Somos forjados a isso no árduo exercício da sobrevivência. Invejo esses manifestantes que se expõem aos perigos à margem dessa democracia enganosa, protetora do capitalismo. Invejo os militantes políticos que se vestem da causa partidária, em defesa de utópicas ideologias que ocultam em si os verdadeiros ideais dos dirigentes que, na sua grande maioria, não tem escrúpulos. Esses manifestantes são soldados de linha de frente, levados a abrir caminho, confundir o opositor, distrair a grande massa e lutarem contra fantasmas até a morte... Muitas vezes lutamos contra nós mesmos. Um e outro podem se tornar mártir, no máximo. Mas tenho uma pontinha de inveja, confesso. Invejo-os, e sou a favor de todo e qualquer tipo de manifestação por justiça social. 

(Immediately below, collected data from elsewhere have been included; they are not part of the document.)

(* ===== verification/Packetmem.v ===== *)
(** * Allocation of packet memory ([tas/slow/packetmem.c])

    A first-fit allocator whose free list is a linked list of handles in the C heap.  A
    handle is an address with the fields [base], [len] and [next]; [live] are the
    addresses that [malloc] has given out and that have not been freed. *)
From S2P Require Import Prelude Chain.
From stdpp Require Import gmap.
#[local] Open Scope Z_scope.

Module Packetmem.

Definition NULL : Z := 0.

Record pmem : Type := mk_pmem {
  ph_base : Z -> Z;
  ph_len : Z -> Z;
  ph_next : Z -> Z;
  freelist : Z;
  live : gset Z
}.
#[export] Instance eta_pmem : Eta pmem := fun r =>
  mk_pmem (ph_base r) (ph_len r) (ph_next r) (freelist r) (live r).

(** [ph_alloc]: [m] is the result of [malloc]. *)
Definition ph_alloc (st : pmem) (m : option Z) : option (Z * pmem) :=
  (fun x => (x, st <| live := {[x]} ∪ live st |>)) <$> m.
Definition ph_free (st : pmem) (ph : Z) : pmem := st <| live := live st ∖ {[ph]} |>.

(** [packetmem_init]: [true] is the return value 0. *)
Definition packetmem_init (st : pmem) (dma_mem_size : Z) (m : option Z) : bool * pmem :=
  match ph_alloc st m with
  | None => (false, st)
  | Some (ph, st) =>
    (true, st <| ph_base := <[ph := 0]> (ph_base st) |> <| ph_len := <[ph := dma_mem_size]> (ph_len st) |>
              <| ph_next := <[ph := NULL]> (ph_next st) |> <| freelist := ph |>)
  end.

(** The first loop of [packetmem_alloc]: the first handle that is large enough, and its
    predecessor. *)
Fixpoint find_fit (fuel : nat) (st : pmem) (length ph_prev ph : Z) : outcome (Z * Z) :=
  match fuel with
  | O => NoFuel
  | S fuel =>
    if negb (ph =? NULL) && (ph_len st ph <? length) then find_fit fuel st length ph (ph_next st ph)
    else Done (ph_prev, ph)
  end.

(** [packetmem_alloc]: the handle, whose [base] is the offset returned. *)
Definition packetmem_alloc (fuel : nat) (st : pmem) (length : Z) (m : option Z) : outcome (option Z * pmem) :=
  '(ph_prev, ph) ← find_fit fuel st length NULL (freelist st);
  if ph =? NULL then Done (None, st)
  else if ph_len st ph =? length then
    let st := if ph_prev =? NULL then st <| freelist := ph_next st ph |>
              else st <| ph_next := <[ph_prev := ph_next st ph]> (ph_next st) |> in
    Done (Some ph, st)
  else
    match ph_alloc st m with
    | None => Done (None, st)
    | Some (ph_new, st) =>
      let st := st <| ph_base := <[ph_new := ph_base st ph]> (ph_base st) |>
                   <| ph_len := <[ph_new := length]> (ph_len st) |>
                   <| ph_next := <[ph_new := NULL]> (ph_next st) |> in
      let st := st <| ph_base := <[ph := u64 (ph_base st ph + length)]> (ph_base st) |>
                   <| ph_len := <[ph := u64 (ph_len st ph - length)]> (ph_len st) |> in
      Done (Some ph_new, st)
    end.

(** Handle [x], which follows [ph], becomes a part of [ph]. *)
Definition absorb (st : pmem) (ph x : Z) : pmem :=
  ph_free (st <| ph_next := <[ph := ph_next st x]> (ph_next st) |>
              <| ph_len := <[ph := u64 (ph_len st ph + ph_len st x)]> (ph_len st) |>) x.

(** [merge_items]. *)
Definition merge_items (st : pmem) (ph_prev : Z) : pmem :=
  let '(ph, st) :=
    if negb (ph_prev =? NULL) then
      let ph := ph_next st ph_prev in
      if u64 (ph_base st ph_prev + ph_len st ph_prev) =? ph_base st ph
      then (ph_prev, absorb st ph_prev ph) else (ph, st)
    else (freelist st, st) in
  let ph_next_ := ph_next st ph in
  if negb (ph_next_ =? NULL) && (u64 (ph_base st ph + ph_len st ph) =? ph_base st ph_next_)
  then absorb st ph ph_next_ else st.

(** The loop of [packetmem_free]. *)
Fixpoint find_succ (fuel : nat) (st : pmem) (base ph_prev ph : Z) : outcome (Z * Z) :=
  match fuel with
  | O => NoFuel
  | S fuel =>
    if negb (ph =? NULL) && negb (ph_next st ph =? NULL) && (ph_base st (ph_next st ph) <? base)
    then find_succ fuel st base ph (ph_next st ph)
    else Done (ph_prev, ph)
  end.

(** [packetmem_free]. *)
Definition packetmem_free (fuel : nat) (st : pmem) (handle : Z) : outcome pmem :=
  '(ph_prev, _) ← find_succ fuel st (ph_base st handle) NULL (freelist st);
  let st :=
    if ph_prev =? NULL then
      st <| ph_next := <[handle := freelist st]> (ph_next st) |> <| freelist := handle |>
    else
      let st := st <| ph_next := <[handle := ph_next st ph_prev]> (ph_next st) |> in
      st <| ph_next := <[ph_prev := handle]> (ph_next st) |> in
  Done (merge_items st ph_prev).

End Packetmem.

Uma atitude em prol de um objetivo, por mais simples que seja, é digna de respeito. Mas em toda atitude corre-se o risco da decepção. Porém nenhum prazer se iguala à satisfação de se sentir vivo, útil e notado. Quisera eu ter uma atitude revolucionária. Quisera preocupar o senado, cassar os bens aos corruptos, ameaçar os gringos exploradores da mão de obra barata que alimentam a miséria que engorda seus lucros. Ah, quisera! Queria muito soltar meu grito. Quem me dera trinta segundos; pelo menos para contestar Arnaldo Jabor que, diante de milhões de telespectadores, menosprezou nossa sensibilidade. Outro dia, não consegui me atentar ao fim do Jornal da Globo depois que tal comentarista vomitou seu desprezo na cara dos brasileiros, chamando-os vândalos, arruaceiros de classe média, que faziam vandalismo por míseros vinte centavos. Inacreditável tamanha ignorância e falta de competência! Incapaz de ver além do gesto. Mostrou-nos, em poucos segundos, como nós brasileiros legítimos somos ignorados. Naquele momento o escritor, cineasta, e principalmente o jornalista-comentarista, manchou sua imagem como homem. Fiquei indignado. Perdi um ídolo. 

Temos que nos tornar gigantes e sacudir o mundo. Como? 
Formando um corpo de milhões de cérebros com o olhar focado num só horizonte: o futuro do Brasil e dos brasileiros.

Mas atenção! sem violência. Denunciem os vândalos e se afastem deles.
Ah, um detalhe importante: a voz precisa de um corpo, portanto, um grito político precisa de um corpo político. Sejamos flexíveis e racionais e aceitemos o apoio dos partidos, das organizações religiosas e de todas as classes sociais. Isso será fundamental para tirarmos a máscara do senado e do congresso. No ninho da serpente se abriga a corrupção. Nosso campo é a rua e nossa arma é a união. 

Vamos dar um vassoura para a presidenta?
Só assim um presidente será capaz de governar.